In a blog post, Dave Clark, the head of Amazon’s consumer division, wrote: “In the past, like many employers, we’ve disqualified people from working at Amazon if they tested positive for marijuana use. However, given the direction state laws are moving across the U.S., we’ve changed course. We will no longer include marijuana in our comprehensive drug screening program for any positions not regulated by the Department of Transportation, and will instead treat it the same as alcohol use. We will continue to do impairment checks on the job and will test for all drugs and alcohol after any incident.”

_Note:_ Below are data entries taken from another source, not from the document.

Lemma FrameDecoder_discard_discard d a b :
  (a + b <= length (dec_bytes d))%nat ->
  FrameDecoder_discard (FrameDecoder_discard d a) b = FrameDecoder_discard d (a + b).
Proof.
  intros Hab. unfold FrameDecoder_discard. cbn. f_equal.
  - rewrite !length_drop, drop_drop. f_equal. lia.
  - unfold stats_add_discarded, u64_add. cbn.
    rewrite saturating_add_assoc by lia. do 2 f_equal. lia.
Qed.

Lemma FrameDecoder_discard_eq d n :
  (n <= length (dec_bytes d))%nat ->
  FrameDecoder_discard d n =
    mkDecoder (drop n (dec_bytes d)) (dec_limits d)
      (stats_add_discarded (dec_statistics d) (Z.of_nat n)).
Proof. intros Hn. unfold FrameDecoder_discard. by rewrite Nat.min_l. Qed.

Lemma discard_extend d k n :
  (n <= length (dec_bytes d))%nat ->
  FrameDecoder_discard (extend d k) n = extend (FrameDecoder_discard d n) k.
Proof.
  intros Hn. unfold FrameDecoder_discard, extend. cbn. f_equal.
  rewrite length_app, !Nat.min_l by lia. by rewrite drop_app_le.
Qed.

Lemma retain_discard d k :
  (k + trailing_ff (dec_bytes d) `min` 255 <= length (dec_bytes d))%nat ->
  retain_possible_preambles (FrameDecoder_discard d k) = retain_possible_preambles d.
Proof.
  intros Hk. unfold retain_possible_preambles.
  assert (Hb : dec_bytes (FrameDecoder_discard d k) = drop k (dec_bytes d)).
  { by rewrite FrameDecoder_discard_eq by lia. }
  rewrite Hb.
  pose proof (trailing_ff_suffix (take k (dec_bytes d)) (drop k (dec_bytes d))) as Ht.
  rewrite take_drop, length_drop in Ht. rewrite Ht, length_drop.
  rewrite FrameDecoder_discard_discard by lia. f_equal. lia.
Qed.

(** Bytes in front of the retained preambles do not influence the next event. *)
Lemma next_event_predrop d k :
  decoder_ok d ->
  match find_candidate (dec_bytes d) (dec_limits d) with
  | None => (k + trailing_ff (dec_bytes d) `min` 255 <= length (dec_bytes d))%nat
  | Some (_, ps, _) => (k <= ps)%nat
  end ->
  next_event (FrameDecoder_discard d k) = next_event d.
Proof.
  intros Hok Hk. rewrite (next_event_unfold d). unfold analyze.
  destruct (find_candidate _ _) as [[[di ps] pc]|] eqn:Hc.
  - pose proof Hc as (Hd & _ & _ & Hps & _)%find_candidate_Some.
    destruct (Nat.ltb_spec 0 ps) as [Hpos|]; [|].
    + rewrite <-(take_drop k (dec_bytes d)) in Hc.
      apply find_candidate_drop in Hc; [|apply Hok|rewrite length_take; lia].
      destruct (Nat.eq_dec k ps) as [->|Hne]; [done|].
      rewrite next_event_unfold. unfold analyze.
      rewrite (FrameDecoder_discard_eq d k) at 1 2 by lia. cbn [dec_bytes dec_limits].
      rewrite Hc, length_take, Nat.min_l by lia.
      destruct (Nat.ltb_spec 0 (ps - k)); [|lia].
      rewrite FrameDecoder_discard_discard by lia. do 2 f_equal. lia.
    + replace k with 0%nat by lia. rewrite FrameDecoder_discard_0 by done.
      rewrite next_event_unfold. unfold analyze. rewrite Hc.
      destruct (Nat.ltb_spec 0 ps); [lia|]. done.
  - rewrite <-(take_drop k (dec_bytes d)) in Hc. apply find_candidate_drop_None in Hc.
    rewrite next_event_unfold. unfold analyze.
    rewrite (FrameDecoder_discard_eq d k) at 1 2 by lia. cbn [dec_bytes dec_limits].
    by rewrite Hc, retain_discard.
Qed.

Lemma next_event_limits d : dec_limits (next_event d).2 = dec_limits d.
Proof.
  remember (length (dec_bytes d)) as n eqn:Hn. revert d Hn.
  induction n as [n IH] using lt_wf_ind. intros d ->. rewrite next_event_unfold.
  pose proof (analyze_consumed (dec_bytes d) (dec_limits d)) as Hc.
  destruct (analyze _ _) as [| |c| |]; try done.
  rewrite (IH (length (dec_bytes (FrameDecoder_discard d c)))); [done| |done].
  cbn. rewrite length_drop. lia.
Qed.

Lemma next_event_ok d : decoder_ok d -> decoder_ok (next_event d).2.
Proof.
  remember (length (dec_bytes d)) as n eqn:Hn. revert d Hn.
  induction n as [n IH] using lt_wf_ind. intros d -> Hok. rewrite next_event_unfold.
  pose proof (analyze_consumed (dec_bytes d) (dec_limits d)) as Hc.
  destruct (analyze _ _) as [| |c|e c f|f c r]; cbn [snd]; try done.
  - by apply FrameDecoder_discard_ok.
  - apply (IH (length (dec_bytes (FrameDecoder_discard d c)))); [|done|].
    + cbn. rewrite length_drop. lia.
    + by apply FrameDecoder_discard_ok.
  - apply FrameDecoder_discard_ok. by destruct Hok; constructor.
  - by destruct Hok; constructor.
Qed.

So, not a total end to forcing workers to pee on demand, but a significant step away from the notion that it’s a good idea to treat employees as criminal suspects before they’re even hired—a notion that, like federal prohibition, seems more ridiculous every time another state legalizes weed for adult use.
It seems likely that Amazon made the moves in part to help repair its image as a tyrannical employer and union-buster. In recent years, a torrent of stories has kept the internet abuzz with rumors about the working conditions in Amazon’s warehouses, and among drivers, where employees’ every move is closely monitored, and every minute of their on-the-clock lives is tallied. Ironically, the stories that are perhaps most damaging to Amazon’s reputation are the ones where workers claim they are forced to pee in bottles because they don’t have time for bathroom breaks. Despite the strong evidence that this has happened at least a few times, Amazon denies it wholesale.
It remains to be seen whether Amazon’s decision on testing will spread to other large employers. It seems likely it will, and that would be a huge kick in the teeth to the drug-testing industry, which relies on volume: if employees are tested only after accidents or when an employer get suspicious, it will remove most of the revenue stream, as it were, from the companies that make the testing kits and perform the tests.
“Suspicionless marijuana testing in the workplace, such as pre-employment drug screening, is not now, nor has it ever been, an evidence-based policy,” said Paul Armentano, deputy director of NORML, a cannabis-reform group. “Rather, this discriminatory practice is a holdover from the zeitgeist of the 1980s ‘war on drugs,’” he said in a statement reacting to Amazon’s move. “But times have changed, attitudes have changed, and in many places, the marijuana laws have changed. It is time for workplace policies to adapt to this new reality and to cease punishing employees for activities they engage in during their off-hours that pose no workplace safety threat.”
The decision, of course, applies only to Amazon employees. It doesn’t apply to, for example, teenagers with snoopy parents: For them, Amazon has a page filled with dozens of home testing kits.